# Task instructions:
In the listing below, find the line containing "Section paths." and the line containing "match collection with". Repeat exactly those two lines and every line between them.

# Source material:
(* ===== verification/DocFile.v ===== *)
(** * Documents on storage ([zephyrdb_doc.c])

    The file format, reading a document file into a handle, and the operations
    that open, save and delete documents. A handle under construction is passed
    along with the open file and the running CRC as a [parse_state]. *)

From S2P Require Import Prelude Config CText Env Types FsEnv Events Doubles Doc.

Definition ZDB_DOC_MAGIC : Z := 0x5A444F43.
Definition ZDB_DOC_VERSION_V1 : Z := 1.
Definition ZDB_DOC_VERSION : Z := 2.
Definition sizeof_doc_hdr : nat := 28.
(** [offsetof (struct zdb_doc_hdr_v1, crc_le)]. *)
Definition doc_hdr_crc_off : nat := 24.
Definition sizeof_doc_field_hdr : nat := 8.

(** The enumerators by value, and a value read from a file. *)
Definition field_type_num (t : zdb_doc_field_type_t) : Z :=
  match t with
  | ZDB_DOC_FIELD_NULL => 0 | ZDB_DOC_FIELD_INT64 => 1 | ZDB_DOC_FIELD_DOUBLE => 2
  | ZDB_DOC_FIELD_STRING => 3 | ZDB_DOC_FIELD_BOOL => 4 | ZDB_DOC_FIELD_BYTES => 5
  | ZDB_DOC_FIELD_OBJECT => 6 | ZDB_DOC_FIELD_ARRAY => 7
  end.
Definition field_type_of (n : Z) : option zdb_doc_field_type_t :=
  nth_error [ZDB_DOC_FIELD_NULL; ZDB_DOC_FIELD_INT64; ZDB_DOC_FIELD_DOUBLE; ZDB_DOC_FIELD_STRING;
             ZDB_DOC_FIELD_BOOL; ZDB_DOC_FIELD_BYTES; ZDB_DOC_FIELD_OBJECT; ZDB_DOC_FIELD_ARRAY]
    (Z.to_nat n).

(** ** Paths *)

Section paths.
Context {Cfg : Config}.

Definition mount_of (cfg : zdb_cfg_t) : list byte := default [] (lfs_mount_point cfg).

Definition fit_path (path_len : nat) (p : list byte) : Z + list byte :=
  if path_len <=? length p then inl (- ENAMETOOLONG)%Z else inr p.

Definition zdb_doc_build_root_path (cfg : option zdb_cfg_t) (path_len : nat) : Z + list byte :=
  match cfg with
  | Some c =>
      if bool_decide (lfs_mount_point c = None) || (path_len =? 0) then inl (- EINVAL)%Z
      else fit_path path_len (mount_of c ++ s2b "/" ++ ZDB_DOC_DIRNAME)
  | None => inl (- EINVAL)%Z
  end.

(** The configuration and its mount point are not NULL here: every caller has
    built the root path before. *)
Definition zdb_doc_build_collection_path (cfg : option zdb_cfg_t) (collection : option cstring)
    (path_len : nat) : Z + list byte :=
  match collection with
  | None | Some [] => inl (- EINVAL)%Z
  | Some coll =>
      fit_path path_len (default [] (mount_of <$> cfg) ++ s2b "/" ++ ZDB_DOC_DIRNAME ++ s2b "/" ++ coll)
  end.

Definition zdb_doc_build_doc_path (cfg : option zdb_cfg_t) (collection document_id : option cstring)
    (ext : list byte) (path_len : nat) : Z + list byte :=
  match cfg, collection, document_id with
  | Some c, Some coll, Some id =>
      if path_len =? 0 then inl (- EINVAL)%Z
      else fit_path path_len (mount_of c ++ s2b "/" ++ ZDB_DOC_DIRNAME ++ s2b "/" ++ coll ++
                              s2b "/" ++ id ++ ext)
  | _, _, _ => inl (- EINVAL)%Z
  end.
End paths.

Section file.
Context {Cfg : Config} {K F FS FH DH : Type} `{!Kernel K, !FileSys FS FH DH, !Crc32}.
Abbreviation W := (world K F FS).

Definition zdb_doc_ensure_dirs (cfg : option zdb_cfg_t) (collection : option cstring) : M W Z :=
  match zdb_doc_build_root_path cfg ZDB_DOC_PATH_MAX with
  | inl rc => ret rc
  | inr root_path =>
      rc ← on_fs (fs_mkdir root_path);
      if (rc <? 0)%Z && negb (rc =? - EEXIST)%Z then ret rc
      else
        match zdb_doc_build_collection_path cfg collection ZDB_DOC_PATH_MAX with
        | inl rc => ret rc
        | inr collection_path =>
            rc ← on_fs (fs_mkdir collection_path);
            ret (if (rc <? 0)%Z && negb (rc =? - EEXIST)%Z then rc else 0%Z)
        end
  end.

(** ** Reading *)

(** The status, the bytes read, the file and the CRC that [*crc] becomes. *)
Definition zdb_fs_read_exact (file : FH) (len : nat) (crc : option Z)
    : M W (zdb_status_t * list byte * FH * option Z) :=
  '(rd, buf, file) ← on_fs (fs_read file len);
  ret (if (rd <? 0)%Z then (zdb_status_from_errno rd, buf, file, crc)
       else if negb (rd =? len)%Z then (ZDB_ERR_CORRUPT, buf, file, crc)
       else (ZDB_OK, buf, file, (λ c, crc32_ieee_update c buf) <$> crc)).

Record parse_state := { ps_file : FH; ps_crc : option Z; ps_doc : zdb_doc_t }.

Definition ps_read (ps : parse_state) (len : nat) : M W (zdb_status_t * list byte * parse_state) :=
  '(st, buf, file, crc) ← zdb_fs_read_exact (ps_file ps) len (ps_crc ps);
  ret (st, buf, ps <| ps_file := file |> <| ps_crc := crc |>).

(** The handle after a setter was called on it. *)
Definition ps_set (ps : parse_state)
    (set : option zdb_doc_t → M W (zdb_status_t * option zdb_doc_t)) : M W (zdb_status_t * parse_state) :=
  '(rc, doc) ← set (Some (ps_doc ps));
  ret (rc, ps <| ps_doc := default (ps_doc ps) doc |>).

(** A value of fixed size. *)
Definition parse_scalar (ps : parse_state) (len : nat)
    (set : Z → option zdb_doc_t → M W (zdb_status_t * option zdb_doc_t))
    : M W (zdb_status_t * parse_state) :=
  '(st, buf, ps) ← ps_read ps len;
  if negb (bool_decide (st = ZDB_OK)) then ret (st, ps)
  else ps_set ps (set (get_le len buf 0)).

Definition parse_string (ps : parse_state) (name : cstring) : M W (zdb_status_t * parse_state) :=
  '(st, buf, ps) ← ps_read ps 4;
  if negb (bool_decide (st = ZDB_OK)) then ret (st, ps)
  else
    let str_len := get_le 4 buf 0 in
    if (CONFIG_ZDB_DOC_MAX_STRING_LEN <? str_len)%Z then ret (ZDB_ERR_CORRUPT, ps)
    else
      ok ← on_k (k_malloc (Z.to_nat str_len + 1));
      if negb ok then ret (ZDB_ERR_NOMEM, ps)
      else
        '(st, str, ps) ← ps_read ps (Z.to_nat str_len);
        if negb (bool_decide (st = ZDB_OK)) then on_k_ k_free;; ret (st, ps)
        else
          '(rc, ps) ← ps_set ps (λ d, zdb_doc_field_set_string d (Some name) (Some (c_str (str ++ [nul]))));
          on_k_ k_free;;
          ret (rc, ps).

Definition parse_bytes (ps : parse_state) (name : cstring) : M W (zdb_status_t * parse_state) :=
  '(st, buf, ps) ← ps_read ps 4;
  if negb (bool_decide (st = ZDB_OK)) then ret (st, ps)
  else
    let bytes_len := get_le 4 buf 0 in
    if (CONFIG_ZDB_DOC_MAX_BYTES_LEN <? bytes_len)%Z then ret (ZDB_ERR_CORRUPT, ps)
    else if (0 <? bytes_len)%Z then
      ok ← on_k (k_malloc (Z.to_nat bytes_len));
      if negb ok then ret (ZDB_ERR_NOMEM, ps)
      else
        '(st, data, ps) ← ps_read ps (Z.to_nat bytes_len);
        if negb (bool_decide (st = ZDB_OK)) then on_k_ k_free;; ret (st, ps)
        else
          '(rc, ps) ← ps_set ps (λ d, zdb_doc_field_set_bytes d (Some name) (Some data) (Z.to_nat bytes_len));
          on_k_ k_free;;
          ret (rc, ps)
    else ps_set ps (λ d, zdb_doc_field_set_bytes d (Some name) None 0).

Definition parse_value (ps : parse_state) (name : cstring) (type : option zdb_doc_field_type_t)
    : M W (zdb_status_t * parse_state) :=
  match type with
  | Some ZDB_DOC_FIELD_INT64 =>
      parse_scalar ps 8 (λ v d, zdb_doc_field_set_i64 d (Some name) (i64 v))
  | Some ZDB_DOC_FIELD_DOUBLE =>
      parse_scalar ps 8 (λ v d, zdb_doc_field_set_f64 d (Some name) v)
  | Some ZDB_DOC_FIELD_BOOL =>
      parse_scalar ps 1 (λ v d, zdb_doc_field_set_bool d (Some name) (negb (v =? 0)%Z))
  | Some ZDB_DOC_FIELD_STRING => parse_string ps name
  | Some ZDB_DOC_FIELD_BYTES => parse_bytes ps name
  | _ => ret (ZDB_ERR_UNSUPPORTED, ps)
  end.

Definition parse_field (ps : parse_state) : M W (zdb_status_t * parse_state) :=
  '(st, hdr, ps) ← ps_read ps sizeof_doc_field_hdr;
  if negb (bool_decide (st = ZDB_OK)) then ret (st, ps)
  else
    let name_len := Z.to_nat (get_le 2 hdr 0) in
    let type := field_type_of (u8_at hdr 4) in
    if (name_len =? 0) || (CONFIG_ZDB_DOC_MAX_FIELD_NAME_LEN <? name_len)
    then ret (ZDB_ERR_CORRUPT, ps)
    else
      ok ← on_k (k_malloc (name_len + 1));
      if negb ok then ret (ZDB_ERR_NOMEM, ps)
      else
        '(st, name, ps) ← ps_read ps name_len;
        '(st, ps) ← (if negb (bool_decide (st = ZDB_OK)) then ret (st, ps)
                     else parse_value ps (c_str (name ++ [nul])) type);
        on_k_ k_free;;
        ret (st, ps).

Fixpoint parse_fields (count : nat) (ps : parse_state) : M W (zdb_status_t * parse_state) :=
  match count with
  | 0 => ret (ZDB_OK, ps)
  | S count =>
      '(st, ps) ← parse_field ps;
      if negb (bool_decide (st = ZDB_OK)) then ret (st, ps) else parse_fields count ps
  end.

# Exercise answer:
Section paths.
Context {Cfg : Config}.

Definition mount_of (cfg : zdb_cfg_t) : list byte := default [] (lfs_mount_point cfg).

Definition fit_path (path_len : nat) (p : list byte) : Z + list byte :=
  if path_len <=? length p then inl (- ENAMETOOLONG)%Z else inr p.

Definition zdb_doc_build_root_path (cfg : option zdb_cfg_t) (path_len : nat) : Z + list byte :=
  match cfg with
  | Some c =>
      if bool_decide (lfs_mount_point c = None) || (path_len =? 0) then inl (- EINVAL)%Z
      else fit_path path_len (mount_of c ++ s2b "/" ++ ZDB_DOC_DIRNAME)
  | None => inl (- EINVAL)%Z
  end.

(** The configuration and its mount point are not NULL here: every caller has
    built the root path before. *)
Definition zdb_doc_build_collection_path (cfg : option zdb_cfg_t) (collection : option cstring)
    (path_len : nat) : Z + list byte :=
  match collection with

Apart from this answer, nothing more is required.